Buenos Aires: Football fever

It is my heavily anglicised pronunciation of 'cerveza' that gives the game away. But while I had not expected to be able to conceal the obvious truth – that I am not from around these parts – for long, the barman's response throws me nonetheless

By Chris Leadbeater
Published 15 May 2012, 09:00 BST, Updated 30 Jun 2021, 09:25 BST

"Ah," he says with a laugh, switching languages. "Carlos Tevez. Very funny."

At the very least, I had been anticipating a different comment – that near-three-decade-old chestnut about Diego Maradona and 'la mano de dios'. But my new friend has found a fresh jibe with which to tease English visitors to Buenos Aires. He is referring, of course, to the errant Manchester City and Argentina striker, whose reaction to an argument with his club manager last September was to flounce home and wait out the European winter from the safety of a South American summer (and a few rounds of golf). The errant forward eventually returned to Manchester, but not before his Latin sojourn had caused his employers considerable discomfort – and my companion in chatter much amusement.

And yet, while the precise details of this conversation are a surprise, the overall theme is not. In Buenos Aires, everybody wants to talk football. It bubbles up on street corners. It filters into the subte underground network, where the shirts of the city's key teams are visible on passengers of all ages. It dominates the headlines in the daily newspapers.

And it is certainly no surprise to find it on the agenda in my lunchtime location. Where I sit, in the darkly atmospheric confines of Bar Britanico, on Calle Brazil at the lower edge of the bohemian San Telmo district, I am barely a mile from the city's temple of football.

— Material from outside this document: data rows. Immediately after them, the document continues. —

(** The answer to the creation of the second NFT of the sample gallery. *)
Lemma created_nft_is_validated_witness :
  let verifyAuth : NextRequest -> Prog (option AuthUser.t) := sample_verifyAuth in
  let is_url : string -> bool := λ _, true in
  let trim : string -> string := id in
  let request : NextRequest := sample_nft_request in
  let env : list Env := [] in
  let w : World := sample_gallery false in
  let ov : Outcome (option AuthUser.t) := Returned (Some (AuthUser.mk sample_id)) in
  let w1 : World := sample_gallery false in
  let n : NFT.t := NFT.mk (new_ObjectId (NFT.id <$> nfts (db w))) "Second" None "https://example.org/2.png" ∅ None None false None sample_clock sample_clock sample_id None in
  let x : NFTWithOwner := mkNFTWithOwner n (Some sample_user) None in
  let w' : World := mkWorld (mkDB [sample_user] [sample_nft false; n] [] []) sample_clock in
  ∃ user,
    ov = Returned (Some user)
    ∧ nfts (db w') = nfts (db w1) ++ [nwo_nft x]
    ∧ NFT.ownerId (nwo_nft x) = AuthUser.userId user
    ∧ NFT.name (nwo_nft x) ≠ ""
    ∧ is_url (NFT.image (nwo_nft x)) = true
    ∧ NFT.isMinted (nwo_nft x) = false
    ∧ (∀ s, NFT.collectionId (nwo_nft x) = Some s -> trim s ≠ "").
Proof.
  intros verifyAuth is_url trim request env w ov w1 n x w'.
  apply (created_nft_is_validated verifyAuth is_url trim request env w ov w1 [] x w' [Called (nFT_create (mkNFTCreateData "Second" None "https://example.org/2.png" ∅ sample_id None)) false]).
  - vm_compute. reflexivity.
  - vm_compute. reflexivity.
Defined.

La Bombonera (which translates as 'the chocolate box') is the home of Boca Juniors – the current Argentinian champions, Tevez's alma mater and the heartbeat of the defiantly blue-collar La Boca district. When I pull up outside the stadium in a taxi (the barrio has a reputation for street crime) a little later, I am greeted by a bright swirl – the club's iconic combination of blue and yellow daubed across hundreds of souvenirs for sale at stalls outside. Even though this is a random afternoon, and Boca will not play for another three days, there are plenty of onlookers milling around. A visit to the club museum and a tour of the ground ushers me into a cauldron of sport where the high tiers of seating create an ambience that frequently intimidates opponents.

Such is the popularity of Boca Juniors that the club has recently branched out into accommodation, opening the Hotel Boca on Calle Tacuari in the central San Nicolas district. But if all is smiles for the blue-and-yellow side of Buenos Aires, there is less to laugh about for fans of Boca's great nemesis River Plate. Based in the Belgrano district, in the north of town, this team supposedly supported by the city's wealthier denizens is currently skulking in the Argentinian second division after relegation last year (the equivalent of Manchester United dropping out of the Premier League). An air of despondency hangs over River's aptly titled ground El Monumental, but its tour is neatly revealing of the club's rich history.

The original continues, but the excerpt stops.